A great way to test if you know something is trying to teach it to others. We often coach teams and startups in design and innovation methods. This year, mentoring startups in E.ON’s accelerator :agile has been intense and great fun. We’ve mainly been working on two themes: minimizing waste and maximizing experiences.
Minimizing waste
There’s nothing more wasteful than building and shipping products that people don’t want. While many teams understand the value of prototyping, few seem to use the most efficient methods to learn what people might want.
A great first tool is the Mom Test that should be used when talking to potential users. It helps you avoid fishing for compliments that lead to confirmation bias. Next, the Concierge method can be used to test how much customers might value getting their problems sovled. Once you’ve started building a product, the Wizard of Oz method can help you fake features before you commit to implementing them.
Startups can try out things in the open and learn faster about their customers than larger companies can. Efficient experiments with real customers help you you avoid wasting time and resources.
Maximizing experiences
Once you know what to build, it’s time to nail the user experience. Usability and aesthetics are important, however we usually start by looking for the moment when users will experience “peak value”. When a product can offer just one experience that outshines all competing solutions, it’s a good start.
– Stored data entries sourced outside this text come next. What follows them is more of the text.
(* ===== verification/MmcRpmbSpec.v ===== *)
(** * The RPMB protocol

    [rpmb_script] is the sequence of commands the protocol prescribes for a
    request frame; [do_rpmb_op] issues it up to the first failure, and
    returns the frames of the last answer when there was none. *)

From Stdlib Require Import Ascii String.
From S2P Require Import Prelude Bytes Prog CStr MmcSys MmcCmds MmcPartition MmcExtcsd MmcRpmb MmcMain.
From S2P Require Import MmcSpec MmcFrames MmcIo MmcSafety.

Open Scope Z_scope.

Definition frames_cmd (wflag op blks : Z) (frames : list rpmb_frame) : mmc_ioc_cmd :=
  mkIoc wflag op 0x0 (Z.lor (Z.lor MMC_RSP_SPI_R1 MMC_RSP_R1) MMC_CMD_ADTC) 512 blks (Some (frames_bytes frames)).

(** The frame that asks for the result of the request before it. *)
Definition result_request : rpmb_frame :=
  set_req_resp (htobe16 (rpmb_op_code MMC_RPMB_READ_RESP)) zero_frame.

Definition rpmb_script (fin : rpmb_frame) (fout : list rpmb_frame) (n : Z) : list mmc_ioc_cmd :=
  let t := be16toh (req_resp fin) in
  if (t =? 3) || (t =? 1) then
    if n =? 1 then
      [frames_cmd RELIABLE MMC_WRITE_MULTIPLE_BLOCK 1 [fin];
       frames_cmd 1 MMC_WRITE_MULTIPLE_BLOCK 1 (result_request :: tail fout);
       frames_cmd 0 MMC_READ_MULTIPLE_BLOCK 1 (result_request :: tail fout)]
    else []
  else if (t =? 4) || ((t =? 2) && (n =? 1)) then
    [frames_cmd 1 MMC_WRITE_MULTIPLE_BLOCK 1 [fin]; frames_cmd 0 MMC_READ_MULTIPLE_BLOCK n fout]
  else [].

(** What an execution of a script comes to. *)
Record rpmb_run (cs : list mmc_ioc_cmd) (n : nat) (rs : list ioctl_res) (ret : Z) (fs : list rpmb_frame) : Prop := {
  rr_len : (length rs <= length cs)%nat;
  rr_fail : fail_last (zip cs rs);
  rr_ok : ret = 0 -> cs <> [] /\ length rs = length cs /\ failed (zip cs rs) = false /\
    exists r, last rs = Some r /\ length (i_data r) = (512 * n)%nat /\ Forall byte_ok (i_data r) /\
      fs = frames_of n (i_data r);
  rr_bad : ret <> 0 -> cs = [] \/ failed (zip cs rs) = true;
  rr_frames : length fs = n;
  rr_frame_len : Forall frame_len fs }.

Lemma result_request_len : frame_len result_request.
Proof. by vm_compute. Qed.

Lemma wp_ioctl_frames fd wflag op blks frames (Q : result (ioctl_res * list rpmb_frame) -> obs -> Prop) s :
  Forall frame_len frames -> wflag <> 0 \/ blks = Z.of_nat (length frames) ->
  (forall r fs, i_ret r = 0 \/ i_ret r = -1 -> (i_ret r = -1 -> 0 < i_errno r) -> length fs = length frames -> Forall frame_len fs ->
     (wflag = 0 -> i_ret r = 0 -> (length (i_data r) = (512 * length frames)%nat /\ Forall byte_ok (i_data r)) /\
        fs = frames_of (length frames) (i_data r)) ->
     Q (Returned (r, fs)) (add_io (frames_cmd wflag op blks frames) r s)) ->
  wpm (ioctl_frames fd wflag op blks frames) Q s.
Proof.
  intros Hf Hw HQ. unfold ioctl_frames. apply wp_bind, wp_ioctl. intros r Hr. cbn [then_].
  fold (frames_cmd wflag op blks frames) in *. set (c := frames_cmd wflag op blks frames) in *.
  assert (Hl : (length (i_data r) <= length (frames_bytes frames))%nat).
  { rewrite length_frames_bytes by done. destruct Hw as [Hw|Hw].
    - rewrite (io_read _ _ Hr); [simpl; lia|]. unfold is_read. cbn [write_flag c frames_cmd].
      by rewrite (proj2 (Z.eqb_neq _ _) Hw).
    - pose proof (io_size _ _ Hr) as Hs. unfold ioctl_size in Hs. cbn [blksz blocks c frames_cmd] in Hs. lia. }
  unfold copy_out. rewrite (proj2 (Nat.leb_le _ _) Hl), prog_bind_mret. apply wp_mret. apply HQ.
  - apply (io_ret _ _ Hr).
  - intros H. apply (io_errno _ _ Hr H).
  - apply length_frames_of.
  - apply frames_of_len. rewrite length_app, length_drop, length_frames_bytes in * by done. lia.
  - intros -> H0. destruct Hw as [|Hw]; [done|].
    pose proof (io_all _ _ Hr) as Ha. specialize (Ha eq_refl H0). unfold ioctl_size in Ha. cbn [blksz blocks c frames_cmd] in Ha.
    assert (Hd : length (i_data r) = (512 * length frames)%nat) by lia. split; [split; [done|apply Hr]|].
    rewrite drop_ge, app_nil_r by (rewrite length_frames_bytes by done; lia). done.
Qed.

Lemma last_zip_app (l : list io) cs rs r :
  length rs = length cs -> last rs = Some r -> failed (zip cs rs) = false ->
  exists c, last (l ++ zip cs rs) = Some (c, r) /\ i_ret r = 0.
Proof.
  intros Hl Hr Hf. apply last_Some in Hr as [rs' ->]. rewrite length_app in Hl. simpl in Hl.
  destruct (last cs) as [c|] eqn:Hc; [|apply last_None in Hc; subst; simpl in Hl; lia].
  apply last_Some in Hc as [cs' ->]. rewrite length_app in Hl. simpl in Hl.
  rewrite zip_with_app in * by lia. change (zip [c] [r]) with [(c, r)] in *. rewrite app_assoc, last_snoc. exists c. split; [done|].
  rewrite failed_app in Hf. apply orb_false_iff in Hf as [_ Hf]. by apply nz_false in Hf.
Qed.

Definition add_ios (l : list io) (s : obs) : obs := mkObs (ios s ++ l) (outs s) (ins s).
(* ===== verification/MmcExample.v ===== *)
(** * An outside for the eMMC tool

    A device with registers, blocks to read and input to give, as a
    function on a world: the theorems about every outside are instantiated
    with it.  A MAC that is the sum of the bytes stands for the HMAC. *)

From Stdlib Require Import Ascii String.
From S2P Require Import Prelude Bytes Prog CStr MmcSys MmcCmds MmcPartition MmcExtcsd MmcRpmb MmcMain MmcSpec.
From S2P Require Import MmcLimit MmcCard MmcFrames.

Open Scope Z_scope.

(** ** The outside *)

(** [w_fail] counts down to the ioctl that fails. *)
Record world := mkWorld {
  w_regs : list Z;
  w_blocks : list Z;
  w_input : list Z;
  w_fail : nat }.

(** [n] bytes, from [bs]. *)
Definition pad (n : nat) (bs : list Z) : list Z := u8 <$> take n (bs ++ replicate n 0).

Definition answer (c : mmc_ioc_cmd) (src : list Z) : ioctl_res :=
  mkIres 0 0 0 (if is_read c then pad (ioctl_size c) src else []).

Definition w_ioctl (c : mmc_ioc_cmd) (w : world) : ioctl_res * world :=
  if (w_fail w =? 1)%nat then (mkIres (-1) 5 0 [], w) else
  let w := mkWorld (w_regs w) (w_blocks w) (w_input w) (pred (w_fail w)) in
  if opcode c =? MMC_SWITCH then
    (answer c [], mkWorld (set_reg (w_regs w) (sw_index c) (sw_value c)) (w_blocks w) (w_input w) (w_fail w))
  else (answer c (if opcode c =? MMC_SEND_EXT_CSD then w_regs w else w_blocks w), w).

Definition w_call (R : Type) (c : syscall R) : world -> R * world :=
  match c in syscall R return world -> R * world with
  | Open _ _ => fun w => (3, w)
  | Ioctl _ c => w_ioctl c
  | Read _ n => fun w =>
      if n <? 0 then (inr EINVAL, w) else
      (inl (pad (Nat.min (Z.to_nat n) (length (w_input w))) (w_input w)),
       mkWorld (w_regs w) (w_blocks w) (drop (Z.to_nat n) (w_input w)) (w_fail w))
  | Write _ bs => fun w => (inl (Z.of_nat (length bs)), w)
  | Allocate _ => fun w => (true, w)
  | Close _ | Print _ _ _ | Putchar _ | Fwrite _ | Perror _ => fun w => (tt, w)
  end.

Lemma length_pad n bs : length (pad n bs) = n.
Proof. unfold pad. rewrite length_fmap, length_take, length_app, length_replicate. lia. Qed.

Lemma pad_ok n bs : Forall byte_ok (pad n bs).
Proof. unfold pad. apply Forall_fmap, Forall_true. intros x. apply (u8_range x). Qed.

Lemma answer_ok c src : ioctl_ok c (answer c src).
Proof.
  unfold answer. split; cbn [i_ret i_errno i_response i_data]; [by left|done|done| | | |].
  - destruct (is_read c); [apply pad_ok|constructor].
  - by intros ->.
  - destruct (is_read c); [by rewrite length_pad|simpl; lia].
  - intros -> _. apply length_pad.
Qed.

(** What a call can return. *)
Lemma w_call_ok R (c : syscall R) w : resp_ok c (w_call R c w).1.
Proof.
  destruct c; try done; cbn [w_call fst resp_ok mmc_syscalls].
  - unfold w_ioctl. destruct (w_fail w =? 1)%nat; cbn [fst].
    { split; cbn [i_ret i_errno i_response i_data]; [by right|done|done|constructor|done|apply Nat.le_0_l|done]. }
    destruct (opcode c =? MMC_SWITCH); apply answer_ok.
  - destruct (Z.ltb_spec n 0); [done|]. split; [rewrite length_pad; lia|apply pad_ok].
  - lia.
Qed.

(** A MAC. *)
#[export, refine] Instance sum_mac : Hmac := {
  hmac_ctx := Z;
  hmac_sha256_init key := sumZ key;
  hmac_sha256_update c m := c + sumZ m;
  hmac_sha256_final c n := replicate (Z.to_nat n) (u8 c);
  hmac_sha256 key m n := replicate (Z.to_nat n) (u8 (sumZ key + sumZ m)) }.
Defined.

Lemma sumZ_app l l' : sumZ (l ++ l') = sumZ l + sumZ l'.
Proof. unfold sumZ. induction l as [|x l IH]; simpl; lia. Qed.

#[export] Instance sum_mac_laws : HmacLaws sum_mac.
Proof.
  split; [done|]. intros key parts. cbn. do 2 f_equal.
  revert key. assert (H : forall c, fold_left (fun c m => c + sumZ m) parts c = c + sumZ (concat parts)).
  { induction parts as [|p parts IH]; intros c; simpl; [unfold sumZ; simpl; lia|].
    rewrite IH, sumZ_app. lia. }
  intros key. apply H.
Qed.

(** ** A card that answers *)

(** The next state of a card after an ioctl it can have answered. *)
Definition card_next (k : card) (x : mmc_ioc_cmd * ioctl_res) : option card :=
  let '(c, r) := x in
  if negb (i_ret r =? 0) then None else
  if opcode c =? MMC_SEND_EXT_CSD then
    if is_read c && bool_decide (i_data r = regs k) then Some k else None
  else if opcode c =? MMC_SWITCH then
    if sw_access c =? 3 then Some (mkCard (set_reg (regs k) (sw_index c) (sw_value c)) (switch_error k)) else None
  else if opcode c =? MMC_SEND_STATUS then
    if Bool.eqb (bits (i_response r) R1_SWITCH_ERROR) (switch_error k) then Some (mkCard (regs k) false) else None
  else None.

Fixpoint card_run (k : card) (l : list io) : option card :=
  match l with
  | [] => Some k
  | x :: l => match card_next k x with Some k => card_run k l | None => None end
  end.

(** Every register can be written. *)
Abbreviation all_settable := (fun (_ : list Z) (_ : Z) => true).

Lemma card_next_step k x k' : card_next k x = Some k' -> card_step all_settable k x k'.
Proof.
  destruct x as [c r], k as [e b]. unfold card_next.
  destruct (Z.eqb_spec (i_ret r) 0) as [Hr|]; [|done]. cbn [negb regs switch_error].
  destruct (Z.eqb_spec (opcode c) MMC_SEND_EXT_CSD) as [Ho|_].
  { destruct (is_read c && _) eqn:Hb; [|done]. apply andb_true_iff in Hb as [H1 H2%bool_decide_eq_true].
    intros [= <-]. by constructor. }
  destruct (Z.eqb_spec (opcode c) MMC_SWITCH) as [Ho|_].
  { destruct (Z.eqb_spec (sw_access c) 3); [|done]. intros [= <-]. by constructor. }
  destruct (Z.eqb_spec (opcode c) MMC_SEND_STATUS) as [Ho|_]; [|done].
  destruct (Bool.eqb _ b) eqn:Hb; [|done]. apply Bool.eqb_prop in Hb. intros [= <-]. by constructor.
Qed.

Lemma card_run_steps k l k' : card_run k l = Some k' -> card_steps all_settable k l k'.
Proof.
  revert k. induction l as [|x l IH]; intros k; simpl; [by intros [= <-]|].
  destruct (card_next k x) as [k1|] eqn:Hk; [|done]. intros H. exists k1. split; [by apply card_next_step|by apply IH].
Qed.

(** ** Worlds *)

(** An unpartitioned card of 8 GiB that can have enhanced areas. *)
Definition example_regs : list Z :=
  fold_left (fun e p => set_reg e p.1 p.2)
    [(160, 3); (212, 0); (213, 0); (214, 0); (215, 1); (221, 16); (224, 1); (157, 0); (158, 2); (159, 0); (192, 6)]
    (replicate 512 0).

Definition example_world : world := mkWorld example_regs [] [] 0.

Lemma example_regs_ok : regs_ok example_regs.
Proof. split; [by vm_compute|]. apply (bool_decide_unpack _). by vm_compute. Qed.
Record moved (s s' : lobs) (l : list (string * Z)) (lits : list bool) : Prop := {
  mv_writes : exists w, l_writes s' = l_writes s ++ w /\ w `sublist_of` (int_write <$> l) /\
    (l_missed s' = false -> l_missed s = false /\ w = int_write <$> l);
  mv_lits : l_lits s' = l_lits s ++ lits;
  mv_locked : l_locked s' = l_locked s;
  mv_ok : l_ok s' = l_ok s }.

Lemma moved_nil s : moved s s [] [].
Proof. split; [|by rewrite app_nil_r|done|done]. exists []. by rewrite app_nil_r. Qed.

Lemma moved_app s s1 s' l1 l2 t1 t2 : moved s s1 l1 t1 -> moved s1 s' l2 t2 -> moved s s' (l1 ++ l2) (t1 ++ t2).
Proof.
  intros [(w1 & W1 & S1 & M1) T1 L1 O1] [(w2 & W2 & S2 & M2) T2 L2 O2].
  split; [|by rewrite T2, T1, app_assoc|congruence|congruence].
  exists (w1 ++ w2). rewrite W2, W1, fmap_app, app_assoc. split_and!; [done|by apply sublist_app|].
  intros Hm. destruct (M2 Hm) as [Hm1 ->]. by destruct (M1 Hm1) as [? ->].
Qed.

(** The variables the lights are about. *)
Record same_lights (g g' : globals) : Prop := {
  sl_notification : g_notification g' = g_notification g;
  sl_battery : g_battery g' = g_battery g;
  sl_attention : g_attention g' = g_attention g;
  sl_init : g_init g' = g_init g }.

Lemma same_lights_refl g : same_lights g g.
Proof. done. Qed.
Lemma same_lights_trans g1 g2 g3 : same_lights g1 g2 -> same_lights g2 g3 -> same_lights g1 g3.
Proof. intros [] []. split; congruence. Qed.
(* ===== verification/CDecimal.v ===== *)
(** * Decimals as text

    What [%d] writes ([pretty]) and [strtol] reads back. *)

From Stdlib Require Import Ascii String.
From S2P Require Import Prelude Bytes CStr.

Open Scope Z_scope.

Lemma string_bytes_app a b : string_bytes (a +:+ b)%string = string_bytes a ++ string_bytes b.
Proof. induction a as [|c a IH]; [done|]. exact (f_equal (cons _) IH). Qed.

Definition digit (c : ascii) : Prop := exists d, digit_val c = Some d /\ d < 10 /\ 48 <= chr c <= 57.

Lemma pretty_N_char_val n : (n < 10)%N -> digit_val (pretty_N_char n) = Some (Z.of_N n).
Proof.
  destruct n as [|p]; [done|]. intros Hn.
  do 4 (destruct p as [p|p|]; try done; try lia).
Qed.

Lemma pretty_N_char_digit n : digit (pretty_N_char n).
Proof. unfold digit, pretty_N_char. repeat case_match; eexists; split; try reflexivity; vm_compute; intuition discriminate. Qed.

Fixpoint all_chars (P : ascii -> Prop) (s : string) : Prop :=
  match s with EmptyString => True | String c s => P c /\ all_chars P s end.

Lemma pretty_N_go_chars (P : ascii -> Prop) n s :
  (forall n, P (pretty_N_char n)) -> all_chars P s -> all_chars P (pretty_N_go n s).
Proof.
  intros HP. revert s. induction (N.lt_wf_0 n) as [n _ IH]. intros s Hs.
  destruct (decide (n = 0)%N) as [->|Hn]; [by rewrite pretty_N_go_0|].
  rewrite pretty_N_go_step by lia. apply IH; [by apply N.div_lt; lia|]. by split.
Qed.

Lemma pretty_chars (P : ascii -> Prop) (n : N) : (forall n, P (pretty_N_char n)) -> all_chars P (pretty n).
Proof.
  intros HP. unfold pretty, pretty_N. case_decide; [split; [apply (HP 0%N)|done]|]. by apply pretty_N_go_chars.
Qed.

Lemma all_chars_bytes (P : ascii -> Prop) (R : Z -> Prop) s :
  (forall c, P c -> R (Z.of_N (N_of_ascii c))) -> all_chars P s -> Forall R (string_bytes s).
Proof. intros HP. unfold string_bytes. induction s as [|c s IH]; [constructor|]. intros [Hc Hs]. constructor; auto. Qed.

(** No null byte in a decimal. *)
Lemma pretty_bytes (v : Z) : Forall (fun b => b <> 0) (string_bytes (pretty v)).
Proof.
  assert (Hn : forall n : N, Forall (fun b => b <> 0) (string_bytes (pretty n))).
  { intros n. eapply all_chars_bytes, (pretty_chars digit), pretty_N_char_digit.
    intros c (d & _ & _ & Hc). unfold chr in Hc. lia. }
  destruct v as [|p|p]; [apply (Hn 0%N)|apply (Hn (N.pos p))|].
  change (pretty (Z.neg p)) with ("-" +:+ pretty (N.pos p))%string. rewrite string_bytes_app. by apply Forall_app_2; [repeat constructor|].
Qed.

(** ** Reading back *)

Lemma digits_pretty_go n s : digits 10 (pretty_N_go n s) 0 = digits 10 s (Z.of_N n).
Proof.
  revert s. induction (N.lt_wf_0 n) as [n _ IH]. intros s.
  destruct (decide (n = 0)%N) as [->|Hn]; [done|].
  rewrite pretty_N_go_step, IH by (try apply N.div_lt; lia). cbn [digits].
  pose proof (N.mod_lt n 10) as Hm. rewrite pretty_N_char_val by lia. rewrite (proj2 (Z.ltb_lt _ _)) by lia.
  f_equal. pose proof (N.div_mod n 10) as Hd. lia.
Qed.

Lemma digits_pretty (n : N) : digits 10 (pretty n) 0 = Z.of_N n.
Proof. unfold pretty, pretty_N. case_decide; [by subst|]. by rewrite digits_pretty_go. Qed.

Lemma digit_start c s : digit c -> skip_space (String c s) = String c s /\ sign (String c s) = (false, String c s).
Proof.
  intros (d & _ & _ & Hc). cbn [skip_space]. unfold isspace.
  rewrite (proj2 (Z.eqb_neq _ _)), (proj2 (Z.leb_gt (chr c) 13)), andb_false_r by lia. split; [done|].
  destruct c as [[] [] [] [] [] [] [] []]; vm_compute in Hc; try (by destruct Hc); done.
Qed.

Lemma detect_base10 s : detect_base 10 s = (10, s).
Proof. unfold detect_base. by repeat case_match. Qed.

(** [strtol] reads what [%d] wrote. *)
Lemma strtol_pretty n : 0 <= n < 2 ^ 31 -> strtol_val (pretty n) 10 = n.
Proof.
  intros Hn. assert (Hp : pretty n = pretty (Z.to_N n)) by (by destruct n as [|p|p]; [| |lia]).
  rewrite Hp. pose proof (digits_pretty (Z.to_N n)) as Hd. rewrite Z2N.id in Hd by lia.
  pose proof (pretty_chars digit (Z.to_N n) pretty_N_char_digit) as Hc. unfold strtol_val, strtol.
  destruct (pretty (Z.to_N n)) as [|c s].
  { by cbn in Hd |- *. }
  destruct (digit_start c s (proj1 Hc)) as [-> ->]. rewrite detect_base10, Hd. cbv zeta iota. unfold LONG_MAX, LONG_MIN.
  rewrite Z.gtb_ltb, (proj2 (Z.ltb_ge _ _)) by lia. by rewrite (proj2 (Z.ltb_ge n _)) by lia.
Qed.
Products from startups cannot include long lists of features. Try to make people notice your new product based on one elegant experience that makes established solutions look old, slow and boring. Make sure this one thing really shines.
Identifying the moment of “peak value” can be tricky. A great way to focus on essentials is to create simple visualizations such as videos that show the moment when your solution helps users the most. These visualisations can then be used to test your hypotheses before you build anything. If potential customers like your vision, ask them for a real commitment such as their time to confirm that they are really interested.
These are just a few of our favorite design and startup tools. Once you start using some of them, you never again return to a “build it and they will come” mindset.